Data listing.
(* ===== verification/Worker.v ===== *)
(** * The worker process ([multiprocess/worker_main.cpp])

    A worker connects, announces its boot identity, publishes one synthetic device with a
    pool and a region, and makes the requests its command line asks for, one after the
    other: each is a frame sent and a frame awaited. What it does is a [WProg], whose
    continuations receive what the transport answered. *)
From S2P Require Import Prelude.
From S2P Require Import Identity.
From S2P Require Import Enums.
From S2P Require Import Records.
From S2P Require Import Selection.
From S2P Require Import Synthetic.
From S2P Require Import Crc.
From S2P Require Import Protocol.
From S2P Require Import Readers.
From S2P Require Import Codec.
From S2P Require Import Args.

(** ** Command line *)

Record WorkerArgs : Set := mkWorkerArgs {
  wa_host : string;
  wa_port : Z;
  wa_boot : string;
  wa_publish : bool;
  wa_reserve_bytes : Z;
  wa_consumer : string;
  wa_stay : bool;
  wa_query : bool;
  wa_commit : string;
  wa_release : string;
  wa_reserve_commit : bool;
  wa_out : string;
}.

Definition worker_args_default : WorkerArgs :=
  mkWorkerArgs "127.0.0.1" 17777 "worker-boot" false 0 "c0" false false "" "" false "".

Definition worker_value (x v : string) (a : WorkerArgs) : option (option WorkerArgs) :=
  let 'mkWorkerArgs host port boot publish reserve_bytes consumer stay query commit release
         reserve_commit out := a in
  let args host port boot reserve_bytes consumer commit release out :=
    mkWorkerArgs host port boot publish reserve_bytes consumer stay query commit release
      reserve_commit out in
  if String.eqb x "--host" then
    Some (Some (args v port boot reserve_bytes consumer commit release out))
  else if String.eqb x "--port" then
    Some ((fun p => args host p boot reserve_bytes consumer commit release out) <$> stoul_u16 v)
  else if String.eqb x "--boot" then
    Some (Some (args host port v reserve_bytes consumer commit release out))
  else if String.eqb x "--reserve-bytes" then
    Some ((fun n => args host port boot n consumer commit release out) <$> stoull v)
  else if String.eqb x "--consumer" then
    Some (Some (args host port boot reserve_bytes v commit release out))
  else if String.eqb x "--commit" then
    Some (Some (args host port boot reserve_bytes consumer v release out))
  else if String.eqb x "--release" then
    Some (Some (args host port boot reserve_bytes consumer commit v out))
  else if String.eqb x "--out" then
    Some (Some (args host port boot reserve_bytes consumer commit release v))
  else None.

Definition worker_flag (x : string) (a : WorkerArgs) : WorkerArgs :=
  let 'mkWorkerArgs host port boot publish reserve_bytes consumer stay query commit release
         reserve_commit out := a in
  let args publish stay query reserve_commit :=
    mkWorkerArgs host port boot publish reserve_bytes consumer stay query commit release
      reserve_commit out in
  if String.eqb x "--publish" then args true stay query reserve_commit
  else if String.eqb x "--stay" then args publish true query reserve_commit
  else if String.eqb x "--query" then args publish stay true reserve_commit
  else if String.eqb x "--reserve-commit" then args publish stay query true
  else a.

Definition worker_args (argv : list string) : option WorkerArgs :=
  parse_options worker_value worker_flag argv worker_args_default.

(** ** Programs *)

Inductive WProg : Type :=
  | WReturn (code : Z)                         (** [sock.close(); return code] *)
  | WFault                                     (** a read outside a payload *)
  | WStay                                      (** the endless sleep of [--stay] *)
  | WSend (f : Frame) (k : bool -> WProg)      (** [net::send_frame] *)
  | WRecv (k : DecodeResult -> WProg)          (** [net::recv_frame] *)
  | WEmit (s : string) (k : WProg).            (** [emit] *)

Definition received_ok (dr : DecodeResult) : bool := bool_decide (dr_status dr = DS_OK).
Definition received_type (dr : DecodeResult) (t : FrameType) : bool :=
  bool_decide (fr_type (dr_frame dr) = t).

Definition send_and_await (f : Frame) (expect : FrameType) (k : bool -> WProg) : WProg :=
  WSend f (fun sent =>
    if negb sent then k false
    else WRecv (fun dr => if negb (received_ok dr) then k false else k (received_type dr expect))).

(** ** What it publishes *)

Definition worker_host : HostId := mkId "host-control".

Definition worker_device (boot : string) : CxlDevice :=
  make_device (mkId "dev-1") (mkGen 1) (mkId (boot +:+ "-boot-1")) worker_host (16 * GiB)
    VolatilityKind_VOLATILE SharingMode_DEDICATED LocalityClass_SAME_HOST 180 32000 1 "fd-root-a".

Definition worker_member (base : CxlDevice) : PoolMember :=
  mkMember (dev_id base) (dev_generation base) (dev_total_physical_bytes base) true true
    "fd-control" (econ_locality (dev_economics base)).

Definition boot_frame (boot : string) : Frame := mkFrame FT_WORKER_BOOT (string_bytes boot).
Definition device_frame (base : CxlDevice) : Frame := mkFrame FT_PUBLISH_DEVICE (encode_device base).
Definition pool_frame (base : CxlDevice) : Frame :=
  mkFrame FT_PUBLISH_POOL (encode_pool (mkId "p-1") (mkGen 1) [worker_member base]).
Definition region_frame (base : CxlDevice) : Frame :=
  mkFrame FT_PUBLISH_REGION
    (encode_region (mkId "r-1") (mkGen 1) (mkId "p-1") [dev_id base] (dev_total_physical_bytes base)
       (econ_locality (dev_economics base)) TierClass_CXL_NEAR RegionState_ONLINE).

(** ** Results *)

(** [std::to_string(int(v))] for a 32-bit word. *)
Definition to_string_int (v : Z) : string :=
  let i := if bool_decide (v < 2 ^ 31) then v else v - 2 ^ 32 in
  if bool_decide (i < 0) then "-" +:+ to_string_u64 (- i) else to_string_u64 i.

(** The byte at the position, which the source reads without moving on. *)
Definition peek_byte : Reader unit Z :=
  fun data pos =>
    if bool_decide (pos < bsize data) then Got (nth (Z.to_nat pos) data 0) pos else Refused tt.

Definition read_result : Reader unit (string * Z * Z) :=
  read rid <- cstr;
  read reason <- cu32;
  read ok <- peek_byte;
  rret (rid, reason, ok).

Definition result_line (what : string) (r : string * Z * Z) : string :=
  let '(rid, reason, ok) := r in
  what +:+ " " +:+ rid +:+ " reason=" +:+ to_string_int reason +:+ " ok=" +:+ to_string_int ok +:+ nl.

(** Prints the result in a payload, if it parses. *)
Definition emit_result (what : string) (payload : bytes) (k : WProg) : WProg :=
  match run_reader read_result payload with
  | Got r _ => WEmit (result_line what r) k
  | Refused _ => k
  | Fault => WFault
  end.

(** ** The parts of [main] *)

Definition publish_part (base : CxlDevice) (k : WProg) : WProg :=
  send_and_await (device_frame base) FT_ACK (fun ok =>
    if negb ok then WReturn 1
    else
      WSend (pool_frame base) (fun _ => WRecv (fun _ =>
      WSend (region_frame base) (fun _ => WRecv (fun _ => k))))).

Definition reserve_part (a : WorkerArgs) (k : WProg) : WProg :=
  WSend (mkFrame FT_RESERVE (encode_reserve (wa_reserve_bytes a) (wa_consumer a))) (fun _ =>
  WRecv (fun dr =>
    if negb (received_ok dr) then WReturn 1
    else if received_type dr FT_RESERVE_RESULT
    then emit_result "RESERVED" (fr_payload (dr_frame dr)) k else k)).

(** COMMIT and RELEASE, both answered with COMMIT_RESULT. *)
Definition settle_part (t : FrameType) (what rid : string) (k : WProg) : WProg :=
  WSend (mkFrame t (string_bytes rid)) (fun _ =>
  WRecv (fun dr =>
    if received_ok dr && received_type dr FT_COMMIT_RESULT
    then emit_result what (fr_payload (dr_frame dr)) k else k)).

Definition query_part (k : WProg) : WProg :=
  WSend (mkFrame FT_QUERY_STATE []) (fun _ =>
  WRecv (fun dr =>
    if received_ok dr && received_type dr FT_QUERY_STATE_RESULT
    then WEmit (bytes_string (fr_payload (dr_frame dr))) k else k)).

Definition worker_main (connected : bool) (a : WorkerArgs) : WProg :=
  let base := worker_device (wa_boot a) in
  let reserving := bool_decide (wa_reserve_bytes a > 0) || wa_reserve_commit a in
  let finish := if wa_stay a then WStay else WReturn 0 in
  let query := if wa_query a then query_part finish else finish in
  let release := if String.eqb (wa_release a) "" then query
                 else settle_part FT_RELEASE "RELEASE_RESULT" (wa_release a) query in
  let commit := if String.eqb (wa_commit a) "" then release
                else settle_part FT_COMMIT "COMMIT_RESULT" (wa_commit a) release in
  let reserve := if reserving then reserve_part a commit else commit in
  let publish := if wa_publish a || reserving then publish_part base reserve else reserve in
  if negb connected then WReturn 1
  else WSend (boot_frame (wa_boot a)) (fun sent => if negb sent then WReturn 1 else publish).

...

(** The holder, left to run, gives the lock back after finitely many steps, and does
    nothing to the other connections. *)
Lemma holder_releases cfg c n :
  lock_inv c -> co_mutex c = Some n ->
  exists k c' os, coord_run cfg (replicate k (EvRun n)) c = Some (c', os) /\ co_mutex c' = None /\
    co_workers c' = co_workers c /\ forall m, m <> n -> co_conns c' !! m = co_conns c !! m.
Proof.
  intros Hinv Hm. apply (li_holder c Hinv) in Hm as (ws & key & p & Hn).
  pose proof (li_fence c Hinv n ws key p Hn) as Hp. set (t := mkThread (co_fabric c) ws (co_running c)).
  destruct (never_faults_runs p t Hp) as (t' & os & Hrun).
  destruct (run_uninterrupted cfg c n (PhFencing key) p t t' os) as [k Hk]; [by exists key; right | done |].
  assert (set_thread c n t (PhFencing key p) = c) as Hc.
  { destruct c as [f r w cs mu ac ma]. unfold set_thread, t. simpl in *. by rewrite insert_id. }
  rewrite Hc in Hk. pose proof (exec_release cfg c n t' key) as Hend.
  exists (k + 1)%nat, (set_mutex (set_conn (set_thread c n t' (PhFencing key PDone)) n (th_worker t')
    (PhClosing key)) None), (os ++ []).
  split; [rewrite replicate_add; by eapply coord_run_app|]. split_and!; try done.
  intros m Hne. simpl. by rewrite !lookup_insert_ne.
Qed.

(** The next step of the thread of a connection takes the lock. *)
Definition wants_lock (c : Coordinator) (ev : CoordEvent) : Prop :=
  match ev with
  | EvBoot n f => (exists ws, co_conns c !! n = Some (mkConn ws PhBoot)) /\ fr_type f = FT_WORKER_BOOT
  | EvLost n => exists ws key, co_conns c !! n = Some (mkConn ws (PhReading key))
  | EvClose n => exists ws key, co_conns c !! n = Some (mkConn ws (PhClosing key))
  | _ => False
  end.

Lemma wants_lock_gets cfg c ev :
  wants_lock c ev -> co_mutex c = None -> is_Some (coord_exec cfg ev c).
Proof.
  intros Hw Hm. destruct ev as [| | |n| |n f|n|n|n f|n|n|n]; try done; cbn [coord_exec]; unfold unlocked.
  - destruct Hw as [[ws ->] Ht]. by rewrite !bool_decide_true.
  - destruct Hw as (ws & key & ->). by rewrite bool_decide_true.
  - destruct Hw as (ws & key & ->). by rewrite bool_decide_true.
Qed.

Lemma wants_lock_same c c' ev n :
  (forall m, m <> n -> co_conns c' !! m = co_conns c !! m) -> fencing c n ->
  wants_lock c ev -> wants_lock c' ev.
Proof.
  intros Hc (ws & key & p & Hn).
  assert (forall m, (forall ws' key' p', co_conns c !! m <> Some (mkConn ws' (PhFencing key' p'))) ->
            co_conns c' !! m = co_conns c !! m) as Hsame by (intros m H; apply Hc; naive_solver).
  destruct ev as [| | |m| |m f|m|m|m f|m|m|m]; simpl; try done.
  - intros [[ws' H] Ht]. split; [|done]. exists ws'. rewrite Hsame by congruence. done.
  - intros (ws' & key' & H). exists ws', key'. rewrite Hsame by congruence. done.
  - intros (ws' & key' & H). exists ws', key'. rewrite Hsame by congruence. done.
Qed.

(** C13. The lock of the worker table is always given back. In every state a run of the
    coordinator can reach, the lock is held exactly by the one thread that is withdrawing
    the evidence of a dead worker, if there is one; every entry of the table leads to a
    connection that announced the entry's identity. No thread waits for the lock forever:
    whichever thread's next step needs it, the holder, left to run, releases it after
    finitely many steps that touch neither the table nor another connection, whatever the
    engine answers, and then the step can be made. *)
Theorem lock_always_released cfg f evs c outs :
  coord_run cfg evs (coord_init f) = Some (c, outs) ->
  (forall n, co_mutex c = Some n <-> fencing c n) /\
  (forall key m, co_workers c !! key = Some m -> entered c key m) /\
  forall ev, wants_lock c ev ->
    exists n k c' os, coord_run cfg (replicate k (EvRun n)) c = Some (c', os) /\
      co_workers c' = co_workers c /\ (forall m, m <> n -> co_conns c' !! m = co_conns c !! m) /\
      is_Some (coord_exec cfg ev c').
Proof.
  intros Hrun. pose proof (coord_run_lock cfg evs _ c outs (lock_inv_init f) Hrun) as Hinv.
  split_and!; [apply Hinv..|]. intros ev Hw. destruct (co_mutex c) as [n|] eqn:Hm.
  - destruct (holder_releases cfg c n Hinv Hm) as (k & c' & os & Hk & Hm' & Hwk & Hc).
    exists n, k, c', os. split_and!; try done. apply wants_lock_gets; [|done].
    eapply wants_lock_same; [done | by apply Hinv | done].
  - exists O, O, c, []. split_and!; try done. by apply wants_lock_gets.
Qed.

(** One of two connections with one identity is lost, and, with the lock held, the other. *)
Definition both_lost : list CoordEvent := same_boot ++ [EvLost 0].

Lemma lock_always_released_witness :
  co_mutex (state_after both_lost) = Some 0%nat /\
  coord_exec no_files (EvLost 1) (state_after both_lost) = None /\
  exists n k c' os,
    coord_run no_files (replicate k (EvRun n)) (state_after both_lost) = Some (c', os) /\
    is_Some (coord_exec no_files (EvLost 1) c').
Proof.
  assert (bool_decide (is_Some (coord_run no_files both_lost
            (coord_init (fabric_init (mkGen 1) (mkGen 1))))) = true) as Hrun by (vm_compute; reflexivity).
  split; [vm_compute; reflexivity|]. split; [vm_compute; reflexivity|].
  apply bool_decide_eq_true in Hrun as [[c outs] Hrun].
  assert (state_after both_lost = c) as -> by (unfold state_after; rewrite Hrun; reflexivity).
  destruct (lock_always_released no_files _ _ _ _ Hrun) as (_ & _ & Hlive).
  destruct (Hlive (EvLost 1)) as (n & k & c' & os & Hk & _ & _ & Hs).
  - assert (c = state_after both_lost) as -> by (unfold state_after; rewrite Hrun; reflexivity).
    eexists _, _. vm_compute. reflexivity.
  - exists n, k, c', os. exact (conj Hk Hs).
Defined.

Work task. Work out how many lines of the material include "publishes", then report only that count.

Solution to this problem. 2